BVO’s gebruiken de bindende kracht van voetbal om problemen in de samenleving en directe omgeving aan te pakken. Juist voetbal kan als voertuig gebruikt worden om jongeren te bereiken. Kernthema’s zijn vervagend normbesef, verveling, schooluitval, jeugdwerkeloosheid, jeugdcriminaliteit, gezondheid, participatie en integratie. BVO’s en hun spelers zijn onder meer actief op scholen, jeugdopvang en ziekenhuizen. Een overzicht van maatschappelijke activiteiten binnen het betaald en amateurvoetbal is te vinden op: www.meerdanvoetbal.nl. Zo is er een BVO die een naschools programma aanbiedt voor basisschoolleerlingen die niet gemotiveerd zijn of een negatief zelfbeeld hebben. Het programma brengt hen op een uitdagende en inspirerende plek buiten school (het voetbalstadion), waar ze zoveel mogelijk positieve leerervaringen opdoen. Een ander voorbeeld is een project dat een bijdrage levert aan de bestrijding van pestgedrag, racisme en zinloos geweld. Spelers van de desbetreffende BVO’s bezoeken ongeveer vijftien keer per jaar groepen 7 van het basisonderwijs.

Daarnaast hebben veel BVO’s een fancoach die individuele supporters begeleidt en positief supportersgedrag stimuleert. Voornaamste doelstellingen van het project zijn het vergroten van clubbinding en maatschappelijk verantwoordingsbesef bij jongeren en het bewerkstelligen van een afname van wangedrag en gebruik van geweld bij jongere supporters.

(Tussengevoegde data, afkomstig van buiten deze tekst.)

Definition Reply (c : Call) : Type :=
  match c with
  | auth_getSession => AuthSession
  | auth_signOut => option RemoteError
  | profiles_select_single _ _ => Response Profile.t
  | profiles_update _ _ => Response unit
  | profiles_upsert _ _ _ => Response unit
  | titles_select_ordered => Response (list Title.t)
  | table_ilike _ _ => Response (list Item)
  | storage_list _ _ => ListReply
  | storage_remove _ _ => option RemoteError
  | storage_upload _ _ _ _ => option RemoteError
  | storage_getPublicUrl _ _ => option string
  | http_fetch _ => (Exn + FetchResponse)%type
  | picker_requestPermissions => PermissionStatus
  | picker_launchImageLibrary => PickerResult
  | date_now => string
  | ui_alert _ => unit
  | console_error _ _ => unit
  end.

Record Event : Type := mkEvent { ev_call : Call; ev_reply : Reply ev_call }.

(** The failure a collaborator reports in its reply, if any. *)
Definition reported_failure (ev : Event) : option Exn :=
  match ev with
  | mkEvent auth_getSession r => Remote <$> auth_error r
  | mkEvent auth_signOut r => Remote <$> r
  | mkEvent (profiles_select_single _ _) r => Remote <$> error r
  | mkEvent (profiles_update _ _) r => Remote <$> error r
  | mkEvent (profiles_upsert _ _ _) r => Remote <$> error r
  | mkEvent titles_select_ordered r => Remote <$> error r
  | mkEvent (table_ilike _ _) r => Remote <$> error r
  | mkEvent (storage_list _ _) r => Remote <$> list_error r
  | mkEvent (storage_remove _ _) r => Remote <$> r
  | mkEvent (storage_upload _ _ _ _) r => Remote <$> r
  | mkEvent (http_fetch _) (inl e) => Some e
  | _ => None
  end.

Ook is er een BVO die jongeren inzet als toezichthouder tijdens wedstrijden en evenementen. Zij krijgen de verantwoordelijkheid om toezicht te houden op auto’s in en rond het stadion en de achterliggende wijken. Zij ontwikkelen zo onder meer een gezond clubgevoel, en zij hebben een voorbeeldfunctie voor jongeren in de eigen wijk.

De leden van de D66-fractie vragen om een reactie op het pleidooi van de KNVB om meer strafrechtelijk op te treden tegen hooligans door meer inzet van recherchecapaciteit en strafrechtelijke gebiedsverboden.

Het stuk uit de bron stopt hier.